[[ Data extract open ]]

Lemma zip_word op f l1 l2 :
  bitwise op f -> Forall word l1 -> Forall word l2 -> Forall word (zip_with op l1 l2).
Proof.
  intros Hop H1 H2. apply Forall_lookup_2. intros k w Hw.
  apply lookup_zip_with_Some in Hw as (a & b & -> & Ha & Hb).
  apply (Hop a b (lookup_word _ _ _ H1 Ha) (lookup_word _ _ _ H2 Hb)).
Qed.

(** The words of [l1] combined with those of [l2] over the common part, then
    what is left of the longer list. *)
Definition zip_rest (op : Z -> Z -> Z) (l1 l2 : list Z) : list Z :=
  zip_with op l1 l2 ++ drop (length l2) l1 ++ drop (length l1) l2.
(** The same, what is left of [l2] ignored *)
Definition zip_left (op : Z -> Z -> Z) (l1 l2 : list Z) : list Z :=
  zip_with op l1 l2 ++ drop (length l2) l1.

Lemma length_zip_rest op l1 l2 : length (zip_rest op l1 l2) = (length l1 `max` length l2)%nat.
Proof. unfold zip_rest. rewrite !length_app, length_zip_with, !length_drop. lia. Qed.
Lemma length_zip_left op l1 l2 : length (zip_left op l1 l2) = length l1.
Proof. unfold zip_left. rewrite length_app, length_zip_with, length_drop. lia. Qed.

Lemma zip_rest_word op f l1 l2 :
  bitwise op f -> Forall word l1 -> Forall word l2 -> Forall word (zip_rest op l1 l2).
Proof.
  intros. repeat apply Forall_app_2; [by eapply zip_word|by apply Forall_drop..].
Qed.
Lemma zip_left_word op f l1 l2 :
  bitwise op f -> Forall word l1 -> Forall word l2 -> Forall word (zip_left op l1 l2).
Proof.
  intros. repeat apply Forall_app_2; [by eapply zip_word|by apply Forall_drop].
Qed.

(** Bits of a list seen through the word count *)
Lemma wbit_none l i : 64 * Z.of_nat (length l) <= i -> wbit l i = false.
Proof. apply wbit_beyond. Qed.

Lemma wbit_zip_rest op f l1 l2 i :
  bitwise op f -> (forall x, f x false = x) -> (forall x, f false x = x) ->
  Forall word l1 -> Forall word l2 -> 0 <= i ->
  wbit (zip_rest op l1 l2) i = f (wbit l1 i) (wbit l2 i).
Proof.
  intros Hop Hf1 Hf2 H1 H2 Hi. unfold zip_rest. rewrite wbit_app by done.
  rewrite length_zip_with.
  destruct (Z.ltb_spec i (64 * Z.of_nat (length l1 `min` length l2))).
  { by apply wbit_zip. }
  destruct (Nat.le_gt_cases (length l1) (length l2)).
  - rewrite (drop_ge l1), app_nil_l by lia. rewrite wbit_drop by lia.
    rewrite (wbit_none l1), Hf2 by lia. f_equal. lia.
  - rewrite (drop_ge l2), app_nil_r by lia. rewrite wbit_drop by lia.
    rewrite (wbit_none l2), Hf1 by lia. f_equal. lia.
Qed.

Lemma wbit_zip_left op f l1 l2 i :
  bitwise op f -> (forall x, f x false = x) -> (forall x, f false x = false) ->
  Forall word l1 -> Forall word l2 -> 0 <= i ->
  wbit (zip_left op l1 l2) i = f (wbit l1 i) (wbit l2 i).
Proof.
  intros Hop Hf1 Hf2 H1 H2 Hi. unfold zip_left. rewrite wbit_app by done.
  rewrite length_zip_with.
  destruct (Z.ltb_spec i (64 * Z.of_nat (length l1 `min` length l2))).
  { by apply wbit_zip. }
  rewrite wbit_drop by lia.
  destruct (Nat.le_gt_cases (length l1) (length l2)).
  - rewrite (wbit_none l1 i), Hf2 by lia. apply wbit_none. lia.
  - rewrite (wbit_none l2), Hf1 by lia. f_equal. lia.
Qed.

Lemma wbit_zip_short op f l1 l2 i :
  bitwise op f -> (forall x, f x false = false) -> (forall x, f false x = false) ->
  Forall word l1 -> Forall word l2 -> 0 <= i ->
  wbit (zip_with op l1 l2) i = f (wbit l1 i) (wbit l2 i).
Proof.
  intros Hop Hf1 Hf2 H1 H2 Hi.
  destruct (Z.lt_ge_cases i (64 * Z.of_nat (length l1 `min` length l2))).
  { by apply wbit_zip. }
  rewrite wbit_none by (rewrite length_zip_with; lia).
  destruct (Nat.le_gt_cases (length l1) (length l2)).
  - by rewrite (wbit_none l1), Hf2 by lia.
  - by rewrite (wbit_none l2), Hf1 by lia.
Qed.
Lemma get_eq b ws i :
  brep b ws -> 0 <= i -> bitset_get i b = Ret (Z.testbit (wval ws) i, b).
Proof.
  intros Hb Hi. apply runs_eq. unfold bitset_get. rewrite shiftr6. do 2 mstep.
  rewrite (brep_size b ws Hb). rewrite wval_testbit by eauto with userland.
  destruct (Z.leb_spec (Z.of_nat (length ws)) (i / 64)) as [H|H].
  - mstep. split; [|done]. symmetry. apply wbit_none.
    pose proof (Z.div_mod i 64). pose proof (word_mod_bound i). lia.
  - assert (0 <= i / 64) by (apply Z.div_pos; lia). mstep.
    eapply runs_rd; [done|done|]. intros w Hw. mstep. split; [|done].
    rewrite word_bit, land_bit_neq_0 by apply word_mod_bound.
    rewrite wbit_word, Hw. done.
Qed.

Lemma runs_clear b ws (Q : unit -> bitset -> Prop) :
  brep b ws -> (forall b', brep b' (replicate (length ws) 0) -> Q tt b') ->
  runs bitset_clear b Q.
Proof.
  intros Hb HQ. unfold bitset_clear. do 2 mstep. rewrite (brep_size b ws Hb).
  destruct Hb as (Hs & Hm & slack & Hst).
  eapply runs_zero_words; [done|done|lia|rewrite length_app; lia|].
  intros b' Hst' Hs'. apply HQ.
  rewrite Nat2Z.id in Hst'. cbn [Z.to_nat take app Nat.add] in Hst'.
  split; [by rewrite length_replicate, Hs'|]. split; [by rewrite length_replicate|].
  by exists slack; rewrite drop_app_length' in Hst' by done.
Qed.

[[ Data extract closed ]]
[[ Data extract open ]]

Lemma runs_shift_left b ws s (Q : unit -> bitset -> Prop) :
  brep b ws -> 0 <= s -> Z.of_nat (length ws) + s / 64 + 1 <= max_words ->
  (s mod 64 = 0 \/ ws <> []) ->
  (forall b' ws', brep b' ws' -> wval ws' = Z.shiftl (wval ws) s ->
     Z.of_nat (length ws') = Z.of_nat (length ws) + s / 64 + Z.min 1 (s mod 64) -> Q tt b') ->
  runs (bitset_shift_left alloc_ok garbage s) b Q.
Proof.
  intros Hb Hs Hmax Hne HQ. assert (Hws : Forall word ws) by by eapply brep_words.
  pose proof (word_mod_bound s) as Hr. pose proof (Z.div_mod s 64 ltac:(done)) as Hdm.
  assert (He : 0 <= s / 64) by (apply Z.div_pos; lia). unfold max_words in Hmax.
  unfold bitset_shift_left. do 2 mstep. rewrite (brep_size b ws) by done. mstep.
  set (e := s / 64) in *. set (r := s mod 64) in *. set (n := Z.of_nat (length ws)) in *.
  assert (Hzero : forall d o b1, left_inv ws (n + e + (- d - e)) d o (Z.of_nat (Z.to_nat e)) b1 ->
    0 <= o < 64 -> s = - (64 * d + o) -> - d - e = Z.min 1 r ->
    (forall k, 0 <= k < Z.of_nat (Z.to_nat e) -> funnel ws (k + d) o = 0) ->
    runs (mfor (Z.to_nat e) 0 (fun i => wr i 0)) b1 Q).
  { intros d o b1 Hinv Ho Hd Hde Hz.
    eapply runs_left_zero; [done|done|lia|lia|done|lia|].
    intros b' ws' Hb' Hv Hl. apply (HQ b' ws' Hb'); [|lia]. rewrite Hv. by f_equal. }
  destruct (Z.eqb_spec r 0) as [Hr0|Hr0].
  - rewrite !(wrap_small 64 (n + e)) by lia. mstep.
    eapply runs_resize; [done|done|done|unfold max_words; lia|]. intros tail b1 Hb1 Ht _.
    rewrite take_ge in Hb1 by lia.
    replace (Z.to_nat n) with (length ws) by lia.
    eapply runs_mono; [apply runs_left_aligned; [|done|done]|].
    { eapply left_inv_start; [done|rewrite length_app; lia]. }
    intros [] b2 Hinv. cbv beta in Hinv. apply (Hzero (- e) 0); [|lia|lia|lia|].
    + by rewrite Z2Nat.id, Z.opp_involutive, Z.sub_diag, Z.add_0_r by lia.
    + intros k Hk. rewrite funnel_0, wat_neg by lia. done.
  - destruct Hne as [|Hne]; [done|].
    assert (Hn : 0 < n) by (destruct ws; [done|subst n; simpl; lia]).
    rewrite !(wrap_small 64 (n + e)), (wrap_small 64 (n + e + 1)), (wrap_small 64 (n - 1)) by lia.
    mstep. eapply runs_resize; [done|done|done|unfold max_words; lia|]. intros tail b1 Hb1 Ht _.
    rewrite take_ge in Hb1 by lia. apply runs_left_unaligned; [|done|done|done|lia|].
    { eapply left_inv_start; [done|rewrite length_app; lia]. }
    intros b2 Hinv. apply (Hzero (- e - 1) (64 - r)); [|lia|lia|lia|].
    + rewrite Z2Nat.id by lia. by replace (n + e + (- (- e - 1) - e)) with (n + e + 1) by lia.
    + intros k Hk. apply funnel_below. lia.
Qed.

[[ Data extract closed ]]
[[ Data extract open ]]

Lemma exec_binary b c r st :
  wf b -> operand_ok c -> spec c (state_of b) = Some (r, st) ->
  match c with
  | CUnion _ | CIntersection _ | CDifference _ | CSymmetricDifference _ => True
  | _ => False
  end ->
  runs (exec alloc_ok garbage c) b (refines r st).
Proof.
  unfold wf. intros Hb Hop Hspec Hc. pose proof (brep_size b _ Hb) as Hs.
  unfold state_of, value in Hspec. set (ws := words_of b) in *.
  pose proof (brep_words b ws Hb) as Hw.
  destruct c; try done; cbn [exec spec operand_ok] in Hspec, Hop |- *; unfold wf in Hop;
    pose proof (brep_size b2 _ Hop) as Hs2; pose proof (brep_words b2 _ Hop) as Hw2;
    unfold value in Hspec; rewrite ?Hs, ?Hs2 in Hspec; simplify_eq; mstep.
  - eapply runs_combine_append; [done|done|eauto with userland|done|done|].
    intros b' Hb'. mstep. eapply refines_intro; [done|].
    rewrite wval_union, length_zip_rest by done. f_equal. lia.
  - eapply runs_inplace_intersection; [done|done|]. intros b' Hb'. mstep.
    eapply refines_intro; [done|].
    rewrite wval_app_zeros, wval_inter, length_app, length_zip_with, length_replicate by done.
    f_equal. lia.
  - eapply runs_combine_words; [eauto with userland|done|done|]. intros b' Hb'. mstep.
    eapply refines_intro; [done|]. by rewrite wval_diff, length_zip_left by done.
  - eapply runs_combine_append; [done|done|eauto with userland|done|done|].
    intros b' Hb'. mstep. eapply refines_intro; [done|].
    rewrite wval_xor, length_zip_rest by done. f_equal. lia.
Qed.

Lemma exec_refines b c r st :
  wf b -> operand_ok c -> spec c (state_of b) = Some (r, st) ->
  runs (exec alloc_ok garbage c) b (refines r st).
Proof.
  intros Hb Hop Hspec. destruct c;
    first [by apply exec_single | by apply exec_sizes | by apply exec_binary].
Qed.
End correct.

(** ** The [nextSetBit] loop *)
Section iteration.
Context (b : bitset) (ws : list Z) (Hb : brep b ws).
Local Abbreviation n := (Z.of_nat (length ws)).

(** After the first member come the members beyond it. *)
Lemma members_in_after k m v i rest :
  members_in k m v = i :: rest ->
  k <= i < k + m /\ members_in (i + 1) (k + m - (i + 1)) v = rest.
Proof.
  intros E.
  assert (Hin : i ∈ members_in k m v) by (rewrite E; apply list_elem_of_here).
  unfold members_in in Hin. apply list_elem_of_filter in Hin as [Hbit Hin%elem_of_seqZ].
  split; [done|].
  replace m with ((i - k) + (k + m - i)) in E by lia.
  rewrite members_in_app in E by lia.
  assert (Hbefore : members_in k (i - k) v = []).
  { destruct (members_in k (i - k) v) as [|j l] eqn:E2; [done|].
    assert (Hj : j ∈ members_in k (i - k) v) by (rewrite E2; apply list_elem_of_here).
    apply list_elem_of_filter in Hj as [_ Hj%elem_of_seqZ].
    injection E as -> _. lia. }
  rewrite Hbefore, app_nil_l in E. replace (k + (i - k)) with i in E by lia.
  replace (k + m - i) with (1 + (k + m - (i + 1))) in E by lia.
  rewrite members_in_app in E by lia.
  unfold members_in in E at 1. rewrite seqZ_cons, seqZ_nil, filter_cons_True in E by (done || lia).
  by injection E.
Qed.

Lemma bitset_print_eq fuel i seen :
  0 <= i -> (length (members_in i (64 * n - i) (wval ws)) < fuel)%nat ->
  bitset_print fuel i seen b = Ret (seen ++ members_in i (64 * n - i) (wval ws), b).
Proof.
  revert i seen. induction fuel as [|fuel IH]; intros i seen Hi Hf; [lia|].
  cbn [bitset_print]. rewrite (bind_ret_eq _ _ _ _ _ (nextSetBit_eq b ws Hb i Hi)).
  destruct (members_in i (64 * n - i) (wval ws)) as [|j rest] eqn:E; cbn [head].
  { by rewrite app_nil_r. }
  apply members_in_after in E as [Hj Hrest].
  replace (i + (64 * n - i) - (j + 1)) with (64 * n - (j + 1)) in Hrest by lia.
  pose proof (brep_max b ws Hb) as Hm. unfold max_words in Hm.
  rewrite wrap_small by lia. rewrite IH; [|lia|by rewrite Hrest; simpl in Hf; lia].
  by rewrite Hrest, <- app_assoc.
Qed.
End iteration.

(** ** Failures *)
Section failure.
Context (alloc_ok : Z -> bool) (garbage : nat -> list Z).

[[ Data extract closed ]]

- Work to complete -
Count the lines of the records that include the word "value". Give the number by itself.

- Exercise answer -
2